Please return every line of the records that contains the word "order".

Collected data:
'''

(** * Weather-Logger: the dual-rate telemetry pipeline, embedded and verified

    A shallow embedding of the parts of the RM Young 81000V logger that the
    specification talks about:

    - [weather_logger/config.py]         ([Config]),
    - [weather_logger/utils.py]          ([Utils]),
    - [weather_logger/data_processor.py] ([DataProcessor]),
    - [weather_logger/threads.py]        ([Threads]),
    - [weather_logger/logger.py]         ([Logger]),
    - [weather_logger/serial_handler.py] ([SerialHandler]),
    - [weather_station.py]               ([WeatherStation]),
    - [sdl_high.py], [sdl_low.py]        ([SdlHigh]),

    followed by the vocabulary of the properties ([Vocabulary]), concrete
    runs ([Scenarios]), more of the code ([Downsampling], [NameUpdater],
    [MainLoop], [UdpSender] of [weather_logger/udp_sender.py], and the
    threads over many iterations in [Runs]) and the properties themselves.

    Modelling conventions.

    - A Python [float] is a [pyfloat]: an exact rational ([Qc]) or one of the
      IEEE specials [inf], [-inf], [nan].  [float(str)] has the range of
      binary64 (a text beyond it gives an infinity, one below it zero);
      the rounding of binary64 to 53 bits is not modelled, in conversions or
      in arithmetic.  The integer error count lives among the floats, as the
      float of the same value.
    - A Python [str] is a Rocq [string]; every [ascii] stands for the code
      point of the same number, so texts are limited to code points below
      256.
    - A Python exception is a [Raise] result; [try] and [except] are
      [try_except].
    - Clocks, sockets, the serial line and the random generator are explicit
      inputs of the functions that read them; files and queues are explicit
      state.  A loop of a thread is modelled by its body, one iteration at a
      time, and an iteration reads the shared mode once. *)

From Stdlib Require Import ZArith QArith Qcanon Lia Lqa List Ascii String Bool.
From stdpp Require Import base strings gmap.
Import ListNotations.

Local Open Scope Z_scope.

(** ** Python floats *)

Module PyFloat.

Inductive pyfloat : Type :=
| Fin (q : Qc)
| PInf
| NInf
| NaN.

Definition of_Z (z : Z) : pyfloat := Fin (Q2Qc (inject_Z z)).

(** [m / d] for integer literals, [d] positive. *)
Definition of_frac (m : Z) (d : positive) : pyfloat := Fin (Q2Qc (m # d)).

Definition qc_is_zero (q : Qc) : bool := Qeq_bool (this q) 0.
Definition qc_is_pos (q : Qc) : bool :=
  Qle_bool 0 (this q) && negb (Qeq_bool (this q) 0).
(** * Birthday Surprise: the scene / interaction state machine

    A shallow embedding of the stateful core of [src/App.jsx] (and of
    [src/App.tsx], whose handlers are the same text): the React state of
    [BirthdaySurprise], the global [window._pendingGiftId], the host's timer
    table ([setTimeout], [setInterval], [clearInterval]), the [useInterval]
    hook and the [CakeAnimals] placement engine.

    Modelling conventions.
    - One React commit per event: the state updates queued by a click
      handler or a timer callback are applied, and the tree re-rendered,
      before the next event is dispatched.  A handler is therefore a function
      [World -> World], and [render] mounts or unmounts [CakeAnimals]
      according to the JSX condition [stage === "cake"].
    - A closure reads the props of the render that created it.  The only
      one that reads any is the [onClick] of [Cake], which tests its prop
      [lit]; it takes that prop as an argument, and an operation or a click
      passes it the value [candlesLit] had at the last commit.
    - The clock is logical, in milliseconds; [tick_ms] advances it by one
      and runs every timer that has become due.
    - JavaScript numbers that are gift ids are integers ([Z]); coordinates
      are rationals, and every floating-point operation is followed by a
      rounding function [fround] of which only monotonicity and exactness on
      the integers up to 2^53 are used (both hold of binary64 rounding).
    - [Math.random] is an oracle [random : nat -> Q], indexed by the number
      of draws made so far by the placement engine.
    - The door and the modal are children of [AnimatePresence] with an
      [exit] animation: they stay in the DOM, with their [onClick], for a
      while after the commit that stops rendering them.  The animations are
      not followed; the user-interface events below let through every click
      that an element still leaving the page can receive.  The other
      elements leave the page at the commit that stops rendering them. *)

From Stdlib Require Import ZArith NArith QArith Qround Lqa Lia List String.
From stdpp Require Import base gmap sets list strings.
(** * GPD fan driver (drivers/hwmon/gpd-fan.c): a shallow embedding

    The driver talks to the embedded controller (EC) of GPD handhelds through
    an indexed I/O window on two ports and exposes one fan and one PWM channel
    to hwmon.  The C code is translated function by function into a small
    state monad over a [world] made of the driver's private data, the EC
    behind the two ports, the log of port accesses, the outcomes of the
    successive [mutex_lock_interruptible] calls and the tick counter. *)

From Stdlib Require Import ZArith List Lia Bool.
From stdpp Require Import base gmap strings.
Import ListNotations.
Local Open Scope Z_scope.

(** ** Kernel types, constants and helper macros

    The driver uses these through its includes; they are written here as
    the named kernel headers define them, for a 64-bit [long]. *)

Module Kernel.

(** Fixed-width integers are [Z] with the wrap-around of a C conversion
    written out. *)
Definition u8 (x : Z) : Z := x mod 2 ^ 8.
Definition u16 (x : Z) : Z := x mod 2 ^ 16.
Definition ulong (x : Z) : Z := x mod 2 ^ 64.
Definition s16 (x : Z) : Z := (x + 2 ^ 15) mod 2 ^ 16 - 2 ^ 15.
Definition s32 (x : Z) : Z := (x + 2 ^ 31) mod 2 ^ 32 - 2 ^ 31.
Definition long (x : Z) : Z := (x + 2 ^ 63) mod 2 ^ 64 - 2 ^ 63.
Lemma logs_try_except {A : Type} (P : event User -> Prop)
    (body : Py World User A) handles (handler : exn -> Py World User A) :
  logs P body -> (forall e, logs P (handler e)) ->
  logs P (try_except body handles handler).
Proof.
  intros Hm Hk s. unfold try_except.
  destruct (Hm s) as (l1 & E1 & F1).
  destruct (body s) as [[a | e] s1]; simpl in E1.
  - exists l1. auto.
  - destruct (handles e); [| exists l1; auto].
    destruct (Hk e s1) as (l2 & E2 & F2). exists (l1 ++ l2).
    rewrite E2, E1, app_assoc. split; [reflexivity |].
    apply Forall_app; auto.
Qed.

Ltac logs_step :=
  match goal with
  | |- logs _ (mret _) => apply logs_ret
  | |- logs _ (raise _) => apply logs_raise
  | |- logs _ (call _ _) => apply logs_call; reflexivity
  | |- logs _ (_ ≫= _) => apply logs_bind; [| intros ?]
  | |- logs _ (try_except _ _ _) => apply logs_try_except; [| intros ?]
  | |- logs _ (if ?b then _ else _) => destruct b
  | |- logs _ (match ?x with _ => _ end) => destruct x
  end.

(** What the two views run after the check calls no [check_permissions]. *)
Lemma register_dispatch_logs request :
  logs (fun ev => is_processing ev = true)
    (let type := get (DATA request) "type" in
     if eq_str type "public" then _public_register C request
     else if eq_str type "private" then _private_register C request
     else raise (Exn BadRequest
                   (VStr (ugettext_lazy C "invalid register type")))).
Proof.
  cbv zeta.
  unfold _public_register, _private_register, parse_public_register_data,
    parse_private_register_for_existing_user_data,
    parse_private_register_for_new_user_data, parse_register_type,
    _parse_data, instantiate, respond.
  repeat logs_step.
Qed.
(** * Doctor appointment booking: slot allocation and conversation engine

    A shallow embedding of [app/tools.py] and [app/simple_agent.py].

    - Python [str] values are byte strings ([string]); [str.lower] and the
      case folding of SQL [LIKE] act on the ASCII letters only.
    - [datetime] values are minutes since 0001-01-01T00:00 (the code never
      looks at seconds); [strptime] follows the regular expressions of
      CPython's [_strptime] for the two formats the code uses.
    - The relational store is a pair of row lists in insertion order.
    - Exceptions are an explicit [result]; the body of [process_message]
      runs in a state-and-exception monad in which a raise keeps the
      mutations made before it, as an in-place update of a Python object
      does. *)

From Stdlib Require Import ZArith List String Ascii Bool Lia.
From Stdlib Require Import Sorting.Sorted Sorting.Permutation.
From stdpp Require Import base gmap strings.
From Equations Require Import Equations.
Import ListNotations.
Open Scope string_scope.
Open Scope list_scope.
Open Scope Z_scope.

(** ** Exceptions *)

Inductive exn : Type :=
| ValueError        (* strptime on a malformed string *)
| AttributeError    (* attribute access on None *)
| UnboundLocalError (* a local read before any assignment *)
| OperationalError. (* the storage layer failed *)

Inductive result (A : Type) : Type :=
| Ok (a : A)
| Raise (e : exn).
Arguments Ok {A} a.
Arguments Raise {A} e.

Definition rbind {A B} (r : result A) (k : A -> result B) : result B :=
  match r with
  | Ok a => k a
  | Raise e => Raise e
  end.

Notation "'try!' x <- e ; k" := (rbind e (fun x => k))
  (at level 10, x name, e at level 100, k at level 200).

(** ** Python strings *)

Module Py.

Definition is_digit (c : ascii) : bool :=
  ((48 <=? N_of_ascii c) && (N_of_ascii c <=? 57))%N.

Definition digit_value (c : ascii) : Z := Z.of_N (N_of_ascii c) - 48.

Definition digit_char (d : Z) : ascii := ascii_of_N (Z.to_N (d + 48)).

Definition lower_char (c : ascii) : ascii :=
  let n := N_of_ascii c in
  if ((65 <=? n) && (n <=? 90))%N then ascii_of_N (n + 32) else c.

(** [s.lower()] *)
Fixpoint lower (s : string) : string :=
  match s with
  | EmptyString => EmptyString
  | String c r => String (lower_char c) (lower r)
  end.

(** [sub in s] on strings *)
Fixpoint contains (sub s : string) : bool :=
  String.prefix sub s ||
  match s with
  | EmptyString => false
  | String _ r => contains sub r
  end.

(** [x in l] on a list of strings *)
Definition mem (x : string) (l : list string) : bool :=
  existsb (String.eqb x) l.

(** truth value of an optional string: [None] and [""] are false *)
Definition truthy (v : option string) : bool :=
  match v with
  | Some (String _ _) => true
  | _ => false
  end.

(** [f"{v}"] *)
Definition fmt (v : option string) : string :=
  match v with
  | Some s => s
  | None => "None"
  end.

(** ["\n".join(l)] *)
Definition newline : string := String (ascii_of_N 10) EmptyString.
Definition join_lines (l : list string) : string := String.concat newline l.

End Py.

(** ** The part of [datetime] the code uses *)

Module datetime.

Definition is_leap (y : Z) : bool :=
  (y `mod` 4 =? 0) && (negb (y `mod` 100 =? 0) || (y `mod` 400 =? 0)).

Definition days_before_year (y : Z) : Z :=
  let p := y - 1 in p * 365 + p `div` 4 - p `div` 100 + p `div` 400.

Definition month_lengths (y : Z) : list Z :=
  [31; if is_leap y then 29 else 28; 31; 30; 31; 30; 31; 31; 30; 31; 30; 31].

Definition days_in_month (y m : Z) : Z :=
  nth (Z.to_nat (m - 1)) (month_lengths y) 0.

Definition days_before_month (y m : Z) : Z :=
  fold_right Z.add 0 (firstn (Z.to_nat (m - 1)) (month_lengths y)).

Definition ymd2ord (y m d : Z) : Z :=
  days_before_year y + days_before_month y m + d.

(** [datetime(y, m, d, H, M)] *)
Definition make (y m d H M : Z) : Z :=
  (ymd2ord y m d - 1) * 1440 + H * 60 + M.

Definition toordinal (dt : Z) : Z := dt `div` 1440 + 1.

(** Monday is 0 *)
Definition weekday (dt : Z) : Z := (toordinal dt + 6) `mod` 7.

(** *** Matching the regular expressions of [_strptime] *)

Definition matcher : Type := string -> option (Z * string).

Definition digit_if (p : Z -> bool) : matcher := fun s =>
  match s with
  | String c r =>
      if Py.is_digit c && p (Py.digit_value c)
      then Some (Py.digit_value c, r) else None
  | EmptyString => None
  end.

Definition then_digit (m : matcher) (p : Z -> bool) : matcher := fun s =>
  match m s with
  | Some (a, r) =>
      match digit_if p r with
      | Some (b, r') => Some (10 * a + b, r')
      | None => None
      end
  | None => None
  end.

Definition after_space (m : matcher) : matcher := fun s =>
  match s with
  | String " " r => m r
  | _ => None
  end.

Definition any (_ : Z) : bool := true.

(** alternatives are tried in order, backtracking into the next one when
    the rest of the pattern [k] fails *)
Fixpoint first_of {A} (alts : list matcher) (k : Z -> string -> option A)
    (s : string) : option A :=
  match alts with
  | [] => None
  | m :: rest =>
      match (match m s with Some (v, r) => k v r | None => None end) with
      | Some a => Some a
      | None => first_of rest k s
      end
  end.

Definition lit {A} (c : ascii) (k : string -> option A) (s : string) : option A :=
  match s with
  | String c' r => if Ascii.eqb c c' then k r else None
  | EmptyString => None
  end.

'''

# Solution
    - The relational store is a pair of row lists in insertion order.
(** alternatives are tried in order, backtracking into the next one when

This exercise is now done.